Username: The username to use for Discourse.
DiscussionCategoryId: What category to send new discussion Topics in. You can get this by opening the Topic in your browser and the number in the URL is the category ID.
Url: The Forum URL. Must end with a trailing slash.

Building

To build the application, use the following command:

dotnet publish ./SS14.Labeller -c Release -r <platform ex. win-x64> --self-contained true /p:PublishAot=true

Running the application is just like any other executable. On Unix systems, you may need to set the executable bit on the binary.

For setting up the GitHub webhook, follow the instructions in the GitHub documentation. This app requires the Pull request reviews, Pull requests and Issues events to be enabled. The webhook URL should point to the URL where the application is running, e.g. http://localhost:5000/webhook.

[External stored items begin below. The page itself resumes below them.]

(** X1: a command the destructive rules deny stays denied, by the same
    rule and for the same reason, when letters of it change case, as long
    as no custom allow pattern matches the new spelling: every rule of the
    table is either case-insensitive or free of letters. *)
Theorem destructive_denial_ignores_case
    (compile : jsstring → jsstring → option bool)
    (model : jsstring → bool → AiOutcome)
    (cg : option CommandGuardSettings) (c c' : jsstring) (bg : bool) :
  Forall2 same_letter c c' →
  find (fun raw => custom_test compile raw (trim c'))
       (r_customAllowPatterns (resolveGuardSettings cg)) = None →
  deniedBy BlockDestructive (guardCommand compile model cg c bg) = true →
  allowed (guardCommand compile model cg c' bg) = false
  ∧ rule (guardCommand compile model cg c' bg)
    = rule (guardCommand compile model cg c bg)
  ∧ reason (guardCommand compile model cg c' bg)
    = reason (guardCommand compile model cg c bg).
Proof.
  intros Hcc Hallow Hden. unfold guardCommand in *.
  destruct (negb (r_enabled (resolveGuardSettings cg))); [done|].
  rewrite Hallow.
  destruct (find (fun raw => custom_test compile raw (trim c))
              (r_customAllowPatterns _)); [done|].
  destruct (find (rule_fires _ bg (trim c)) DENY_RULES) as [r|] eqn:Hfind.
  - assert (Hcat : category r = BlockDestructive).
    { destruct (decide (category r = BlockDestructive)) as [|Hne]; [done|].
      apply find_fires in Hfind as [Hin _].
      pose proof (rule_verdict_deniedBy BlockDestructive (trim c) r Hin Hne).
      change (deniedBy BlockDestructive (rule_verdict (trim c) r) = true)
        in Hden. congruence. }
    assert (HD : find (rule_fires (resolveGuardSettings cg) bg (trim c))
                   destructive_block = Some r).
    { rewrite DENY_RULES_blocks, find_app_or in Hfind.
      destruct (find _ destructive_block); [done|].
      apply find_fires in Hfind as [Hin _].
      apply elem_of_app in Hin as [Hin|Hin].
      - apply (proj1 (Forall_forall _ _) hanging_block_category) in Hin.
        congruence.
      - apply (proj1 (Forall_forall _ _) remaining_block_category) in Hin.
        by destruct Hin. }
    assert (HD' : find (rule_fires (resolveGuardSettings cg) bg (trim c'))
                    destructive_block = Some r).
    { rewrite <- HD. apply find_agree. apply Forall_forall. intros d Hd.
      pose proof (proj1 (Forall_forall _ _) destructive_block_category d Hd)
        as Hdc.
      unfold rule_fires. rewrite Hdc. cbn [textToCheck]. f_equal.
      symmetry. apply test_same_letters; [|by apply trim_same].
      apply (proj1 (Forall_forall _ _) DENY_RULES_case_blind).
      rewrite DENY_RULES_blocks. apply elem_of_app. by left. }
    rewrite DENY_RULES_blocks, find_app_or, HD'.
    unfold rule_verdict. rewrite Hcat. done.
  - exfalso. destruct (find _ (r_customDenyPatterns _)) as [raw|].
    + by rewrite (custom_rule_deniedBy BlockDestructive raw) in Hden.
    + destruct (r_aiReview _); [|done].
      destruct (negb _); [|done].
      unfold deniedBy in Hden. cbn [allowed rule negb andb] in Hden.
      by rewrite rule_ids_not_ai_review in Hden.
Qed.

(** [destructive_denial_ignores_case] at [rm -rf /] written in capitals. *)
Lemma destructive_denial_ignores_case_upper :
  allowed (guardCommand Samples.noRegExp Samples.offline None
             (str "RM -RF /") false) = false
  ∧ rule (guardCommand Samples.noRegExp Samples.offline None
            (str "RM -RF /") false)
    = rule (guardCommand Samples.noRegExp Samples.offline None
              (str "rm -rf /") false)
  ∧ reason (guardCommand Samples.noRegExp Samples.offline None
              (str "RM -RF /") false)
    = reason (guardCommand Samples.noRegExp Samples.offline None
                (str "rm -rf /") false).
Proof.
  apply (destructive_denial_ignores_case Samples.noRegExp
           Samples.offline None (str "rm -rf /") (str "RM -RF /") false).
  - repeat constructor.
  - reflexivity.
  - vm_compute. reflexivity.
Defined.

End CaseFacts.

(* ===================================================================== *)
(** * Retries, token usage and waves of the mission worker *)
(* ===================================================================== *)

Module WorkerMore.
Import Utils MissionWorker WorkerDefs WorkerFacts.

The token must have the Issues and Pull requests scopes enabled for read and write access.

Testing and debug

You will need set up proxy for messages from GitHub to your local machine. For that you can use https://smee.io

  1. Install Smee cli using npm (if you don't have it - follow those instructions here)
    npm install --global smee-client
  2. Visit https://smee.io, click 'Start a new channel' and copy the link that will be generated.
  3. In your console use Smee cli to start proxy forwarding to your local machine
    smee -u https://smee.io/{place-you-channel-code-here} -t http://127.0.0.1:5000/webhook

Upon launching, it will output line like

Forwarding https://smee.io/{place-you-channel-code-here} to http://127.0.0.1:5000/webhook

That means that every message it receives, including

  • Its payload
  • Its headers

will be proxied to http://127.0.0.1:5000/webhooks.

The labeller should already automatically start on port 5000, but if it doesn't you can use this launchProfile.json

{
  "profiles": {
    "SS14.Labeller": {
      "commandName": "Project",
      "launchBrowser": false,
      "environmentVariables": {
        "ASPNETCORE_ENVIRONMENT": "Development"
      },
      "applicationUrl": "http://localhost:5000"
    }
  }
}

Now we need set up the repository. Create new repository or use an existing one.

  1. Go to the 'Settings' tab of repository, then to 'Webhooks' (https://github.com/{owner}/{repository}/settings/hooks)
  2. Click 'Add webhook'
  3. Copy your smee.io url into Payload URL field
  4. Select content-type application/json
  5. Input any "secret" word or phrase into the Secret field.
  6. In the block 'Which events would you like to trigger this webhook?' select 'Let me select individual events' and check the events as listed in the Usage section.